Throughout the records below, find each line holding "rlet" and copy it.

PROVIDED RECORDS Block Start

Lemma clean_up_keeps_semicolon (a b : text) :
  spaces_then_quote b = false ->
  clean_up (a ++ SEMI :: b) = clean_up a ++ SEMI :: clean_up b.
Proof.
  intros H. unfold clean_up.
  rewrite !sub_double_spaces, collapse_spaces_split_at by discriminate.
  unfold semi_quote. rewrite sub_scan_lit by reflexivity.
  f_equal. rewrite sub_cons by discriminate.
  rewrite match_here_lit, N.eqb_refl, collapse_then_quote by assumption.
  reflexivity.
Qed.

(** *** A single space stays unless it stands between semicolon and quote *)

Lemma ends_with_cons c x y s :
  ends_with c (x :: y :: s) = ends_with c (y :: s).
Proof. reflexivity. Qed.

Lemma collapse_spaces_single (a b : text) :
  ends_with SPACE a = false -> starts_with SPACE b = false ->
  collapse_spaces (a ++ SPACE :: b)
  = collapse_spaces a ++ SPACE :: collapse_spaces b.
Proof.
  intros Ha Hb. induction a as [|x a IH].
  - cbn [app]. rewrite collapse_spaces_run.
    destruct b as [|c b]; [reflexivity|].
    cbn [starts_with] in Hb. cbn [span]. unfold is_space at 1.
    rewrite Hb. reflexivity.
  - destruct a as [|y a].
    + cbn [ends_with] in Ha. apply N.eqb_neq in Ha.
      specialize (IH eq_refl). cbn [app] in *.
      rewrite (collapse_spaces_cons_other x (SPACE :: b)),
        (collapse_spaces_cons_other x []) by assumption.
      rewrite IH; reflexivity.
    + rewrite ends_with_cons in Ha. specialize (IH Ha).
      cbn [app] in *. rewrite !(collapse_spaces_cons2 x y).
      destruct (x =? SPACE); [destruct (y =? SPACE)|]; rewrite IH;
        reflexivity.
Qed.

Lemma collapse_spaces_nonempty c s : collapse_spaces (c :: s) <> [].
Proof.
  revert c. induction s as [|y s IH]; intros c.
  - cbn [collapse_spaces]. destruct (c =? SPACE); discriminate.
  - rewrite collapse_spaces_cons2.
    destruct (c =? SPACE); [destruct (y =? SPACE)|]; try discriminate.
    apply IH.
Qed.

Lemma ends_with_cons_nonempty c x s :
  s <> [] -> ends_with c (x :: s) = ends_with c s.
Proof. destruct s; [congruence|reflexivity]. Qed.

Lemma ends_with_collapse_spaces c a :
  ends_with c (collapse_spaces a) = ends_with c a.
Proof.
  induction a as [|x a IH]; [reflexivity|].
  destruct a as [|y a].
  - cbn [collapse_spaces]. destruct (x =? SPACE); reflexivity.
  - rewrite ends_with_cons, <- IH.
    assert (N : collapse_spaces (y :: a) <> [])
      by apply collapse_spaces_nonempty.
    rewrite collapse_spaces_cons2.
    destruct (x =? SPACE); [destruct (y =? SPACE)|];
      rewrite ?ends_with_cons_nonempty by assumption; reflexivity.
Qed.
(* ===== verification/_CoqProject ===== *)
-Q . S2P
Prelude.v
IpmiDefs.v
LibUtil.v
IpmbCodec.v
World.v
PowerStatus.v
IpmbSeq.v
IpmbSeqSpec.v
IpmbApi.v
IpmiQueue.v
IpmbTasks.v
IpmbTaskSpec.v
HandlerLib.v
AppHandler.v
IpmiCore.v
Ipmi61.v
StorageHandler.v
OemHandler.v
Oem1sBoard.v
Oem1sFlash.v
Oem1sSensor.v
Oem1sBridge.v
XhciDefs.v
XhciMem.v
XhciRing.v
XhciRingSpec.v
XhciEventSpec.v
XhciCmd.v
XhciInit.v
XhciSpec.v
XhciSim.v
ZephyrSvc.v
GpioFsDefs.v
GpioFs.v
GpioFsInv.v
GpioFsRun.v
GpioFsSpec.v
GpioFsEvent.v
GpioFsCalls.v
GpioFsProps.v
GpioFsSim.v
SpdmCerts.v
SpdmDefs.v
SpdmSecret.v
SpdmApp.v
SpdmSpec.v
SpdmResponder.v
SpdmRspSpec.v
SpdmServe.v
SpdmRace.v
SpdmRequester.v
SpdmReqSpec.v
SpdmReqFlow.v
SpdmReqRecv.v
SpdmConfig.v
SpdmSim.v
(** [word_lia] closes arithmetic goals about the widths above. *)
Ltac word_lia :=
  unfold u8, u16, u32, is_u8, is_u16, is_u32 in *;
  change (2 ^ 8) with 256 in *; change (2 ^ 16) with 65536 in *;
  change (2 ^ 32) with 4294967296 in *;
  try (Z.div_mod_to_equations; lia).

(** Boolean tests of the code to the propositions they decide. *)
Ltac zify_bool :=
  repeat match goal with
  | H : negb _ = true |- _ => apply negb_true_iff in H
  | H : negb _ = false |- _ => apply negb_false_iff in H
  | H : (_ || _)%bool = true |- _ => apply orb_true_iff in H
  | H : (_ || _)%bool = false |- _ => apply orb_false_iff in H; destruct H
  | H : (_ && _)%bool = true |- _ => apply andb_true_iff in H; destruct H
  | H : (_ && _)%bool = false |- _ => apply andb_false_iff in H
  | H : (_ =? _) = true |- _ => apply Z.eqb_eq in H
  | H : (_ =? _) = false |- _ => apply Z.eqb_neq in H
  | H : (_ <? _) = true |- _ => apply Z.ltb_lt in H
  | H : (_ <? _) = false |- _ => apply Z.ltb_ge in H
  | H : (_ <=? _) = true |- _ => apply Z.leb_le in H
  | H : (_ <=? _) = false |- _ => apply Z.leb_gt in H
  | H : (_ >? _) = true |- _ => rewrite Z.gtb_ltb in H
  | H : (_ >? _) = false |- _ => rewrite Z.gtb_ltb in H
  | H : (_ >=? _) = true |- _ => rewrite Z.geb_leb in H
  | H : (_ >=? _) = false |- _ => rewrite Z.geb_leb in H
  end.

(** * Results of C code *)

(** [UB]: the execution performs an access outside an object, dereferences
    NULL or a freed block, applies an operator outside its domain, or fails an
    enabled assertion.
    [OutOfFuel]: the loop bound given to a model was too small. *)
Inductive res (A : Type) : Type :=
| Ret (a : A)
| UB
| OutOfFuel.
Arguments Ret {A} _.
Arguments UB {A}.
Arguments OutOfFuel {A}.

Definition rbind {A B} (r : res A) (k : A -> res B) : res B :=
  match r with Ret a => k a | UB => UB | OutOfFuel => OutOfFuel end.

(** The postcondition [P] holds of the value; [UB] and [OutOfFuel] satisfy
    no postcondition. *)
Definition rwp {A} (r : res A) (P : A -> Prop) : Prop :=
  match r with Ret a => P a | _ => False end.

(** * The state monad *)

Definition ST (S A : Type) : Type := S -> res (A * S).

Definition ret {S A} (a : A) : ST S A := fun s => Ret (a, s).
Definition bind {S A B} (c : ST S A) (k : A -> ST S B) : ST S B :=
  fun s => rbind (c s) (fun '(a, s') => k a s').
Definition undefined {S A} : ST S A := fun _ => UB.
Definition gets {S A} (f : S -> A) : ST S A := fun s => Ret (f s, s).
Definition modify {S} (f : S -> S) : ST S unit := fun s => Ret (tt, f s).
Definition lift {S A} (r : res A) : ST S A := fun s => rbind r (fun a => Ret (a, s)).
Definition skip {S} : ST S unit := ret tt.

Declare Scope c_scope.
Delimit Scope c_scope with c.
Notation "'let!' x ':=' c 'in' k" := (bind c (fun x => k))
  (at level 10, x pattern, c at level 200, k at level 200,
   format "'[v' 'let!'  x  ':='  c  'in' '//' k ']'") : c_scope.
Notation "'do!' c 'in' k" := (bind c (fun _ => k))
  (at level 10, c at level 200, k at level 200,
   format "'[v' 'do!'  c  'in' '//' k ']'") : c_scope.
Notation "'rlet!' x ':=' c 'in' k" := (rbind c (fun x => k))
  (at level 10, x pattern, c at level 200, k at level 200,
   format "'[v' 'rlet!'  x  ':='  c  'in' '//' k ']'") : c_scope.
#[global] Open Scope c_scope.

(** * Weakest preconditions *)

Definition wp {S A} (c : ST S A) (Q : A -> S -> Prop) (s : S) : Prop :=
  rwp (c s) (fun '(a, s') => Q a s').

Lemma rwp_Ret {A} (a : A) (P : A -> Prop) : P a -> rwp (Ret a) P.
Proof. done. Qed.

Lemma rwp_bind {A B} (r : res A) (k : A -> res B) P :
  rwp r (fun a => rwp (k a) P) -> rwp (rbind r k) P.
Proof. by destruct r. Qed.

Lemma rwp_mono {A} (r : res A) (P Q : A -> Prop) :
  rwp r P -> (forall a, P a -> Q a) -> rwp r Q.
Proof. destruct r; simpl; auto. Qed.

Lemma rwp_inv {A} (r : res A) P : rwp r P -> exists a, r = Ret a /\ P a.
Proof. destruct r; simpl; try done. eauto. Qed.

Section WP.
Context {S : Type}.

Lemma wp_ret {A} (a : A) Q (s : S) : Q a s -> wp (ret a) Q s.
Proof. done. Qed.

Lemma wp_bind {A B} (c : ST S A) (k : A -> ST S B) Q s :
  wp c (fun a s' => wp (k a) Q s') s -> wp (bind c k) Q s.
Proof. unfold wp, bind. intros H. by destruct (c s) as [[a s']| |]. Qed.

PROVIDED RECORDS Block End

[SOLUTION FOR THIS PROBLEM]
Notation "'rlet!' x ':=' c 'in' k" := (rbind c (fun x => k))
   format "'[v' 'rlet!'  x  ':='  c  'in' '//' k ']'") : c_scope.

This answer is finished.